Creo que todos somos conscientes de que el Frente Amplio (FA) debe procesar, luego de cerrado el ciclo electoral, una profunda autocrítica. Este proceso, sin dejar de ir al hueso, tiene que ser respetuoso de nuestros matices y sin duda fraterno y de buena fe. Esto de la buena fe es imprescindible, ya que muchas veces caemos en la tentación de utilizar debates relevantes para arrimar agua para alguno de nuestros molinos. En esto de la autocrítica, todos somos responsables y las culpas están bastante repartidas.

Pero este artículo se propone ir hacia algunos rincones que algunos llamarán existenciales, otros culturales, o profundamente ideológicos.

Hay ideas que llegan, se aquerencian y se instalan como una verdad revelada, pero si se preguntara nadie sabría contestar cuándo y mucho menos quiénes las trajeron de la mano; a partir de un momento, forman parte de nosotros.

Esas ideas se parecen a una presencia inquietante, similar a la de las lloronas a las que se convocaba a llorar al muerto en los velorios, y entre los deudos corría la pregunta de quiénes eran esas personas que nadie podía reconocer.

Un buen ejemplo de esto es la idea de que en la vida política, para ser un referente hay que ostentar algún cargo público, ya sea parlamentario o de gobierno nacional o departamental.

Definitivamente esto no siempre fue así. Se me ocurre una larga lista de destacados militantes de izquierda que aportaron muchísimo al FA y nunca ocuparon ningún cargo público.

Esa creencia, convertida en una verdad incuestionada, desde mi punto de vista fue consolidando una serie de prácticas que terminan generando profundas confusiones.

En algún momento se terminan entreverando los objetivos personales con los colectivos, ni qué hablar los compromisos militantes con cosas mucho más prosaicas, como la búsqueda de un empleo.

En mi opinión, esto nos fue mimetizando demasiado con prácticas propias e históricas de los partidos tradicionales, en las que el ser parte de un partido político era la oportunidad para ingresar al Estado y, por tanto, para mejorar muchas veces la posición social.

Un partido político, y mucho más uno de izquierda, jamás puede confundirse con una agencia de colocaciones.

Un partido político, y mucho más uno de izquierda, jamás puede confundirse con una agencia de colocaciones. Lo más dramático: se fue debilitando demasiado aquello tan honroso de asumir un compromiso militante a cambio de nada; simplemente el ser parte de un conjunto de hombres y mujeres que se proponen con lealtad aportar sus capacidades y el tiempo de que disponen para construir un país y un mundo mejores.

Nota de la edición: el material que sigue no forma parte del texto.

(* ===== verification/FlushRun.v ===== *)
(** * Flushes keep the table

    [run_flush] of [src/crates/merutable/src/engine/flush.rs] and the loop of
    [MeruEngine::flush] in [src/crates/merutable/src/engine/engine.rs]:
    whatever system call fails, an engine whose flush returns holds the same
    rows as before. *)

From Stdlib Require Import Ascii.
From S2P Require Import Prelude Decimal Disk Sequence Schema Key RowCodec WalBatch WalLog WalManager Mvcc Memtable LsmVersion DeletionVector Manifest ManifestPb Catalog Commit CommitRun Compaction Picker Bloom KvIndex Arrow Codec FileReader FileWriter Cache ReadPath DvResolve Engine Gc Flush EngineOpen Recovery FlushFile StoreInv.
Local Open Scope Z_scope.

(** ** Moving a table from memory to a file *)
Section moved.
Context (xxh3_64 crc32 : bytes -> Z) {F M C B : Type}.
Context `{AR : !Arrow, PF : !ParquetFile F, FC : !FooterCodec, SJ : !SchemaJson, RB : !Roaring B}.
Context `{SM : !SkipMap M, SML : !SkipMapLaws M, LC : !LruCache C, LCL : !LruCacheLaws C, RS : !RowSerde}.
Implicit Types (en : MeruEngine F M C) (f : DataFileMeta) (v : Version).
Local Abbreviation sh := (shown crc32 (B := B)).

(** [en'] is [en] with the versions [out] of its oldest table in the file [nw]
    and, in the other files, versions of keys of [out] deleted. *)
Record Moved en en' (g : DataFileMeta -> DataFileMeta) (nw : list DataFileMeta) (out : list (VersionOf bytes)) : Prop := {
  mv_schema : en_schema en' = en_schema en;
  mv_visible : en_visible en' = en_visible en;
  mv_cache : en_cache en' = en_cache en;
  mv_files l : files_at (en_version en') l = (if l =? 0 then nw else []) ++ map g (files_at (en_version en) l);
  mv_meta f : seq_max (meta (g f)) = seq_max (meta f) /\ seq_min (meta (g f)) = seq_min (meta f) /\
    key_min (meta (g f)) = key_min (meta f) /\ key_max (meta (g f)) = key_max (meta f);
  mv_state l f : f ∈ files_at (en_version en') l -> FileState xxh3_64 crc32 (B := B) en' f (sh en' f);
  mv_sub l f x : f ∈ files_at (en_version en) l -> x ∈ sh en' (g f) -> x ∈ sh en f;
  mv_lost l f x : f ∈ files_at (en_version en) l -> x ∈ sh en f -> x ∈ sh en' (g f) \/ v_key x ∈ map v_key out;
  mv_rows : concat (map (fun n => map (vmap file_row) (sh en' n)) nw) = map (vmap mem_row) out;
  mv_single : (length nw <= 1)%nat;
}.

De la mano de esta idea se fue instalando otra: la de que un dirigente político puede ser candidato a cualquier cosa –a ministro, a legislador, a integrante de un ente o servicio descentralizado, a intendente, etcétera–. No importa la especificidad de cada una de estas funciones, parecería que un dirigente político podría desempeñar a cabalidad cualquiera de ellas.

Sin embargo, la mayoría de las responsabilidades reseñadas requieren aptitudes, experiencias y formaciones diferentes. No todos estamos preparados para hacer cualquier cosa, ni todos nos preparamos a lo largo de la vida para desempeñar cualquier actividad.

Esto resulta evidente para la mayoría de la sociedad, y, desde mi punto de vista, entre otras muchas causas viene reforzando el descreimiento en la política y en los partidos políticos de sectores cada vez más amplios de la población.

Cuánto nos hubiera ayudado o nos ayudaría si la frase “no, compañeros, esa responsabilidad no es para mí” estuviera mucho más extendida.

Estas dimensiones muy brevemente desarrolladas pueden contribuir y deberían ser parte de esa tan necesaria autocrítica, ya que, como dice la canción, si no cambiás vos, no cambia nada.

Marcos Otheguy es senador del Frente Amplio.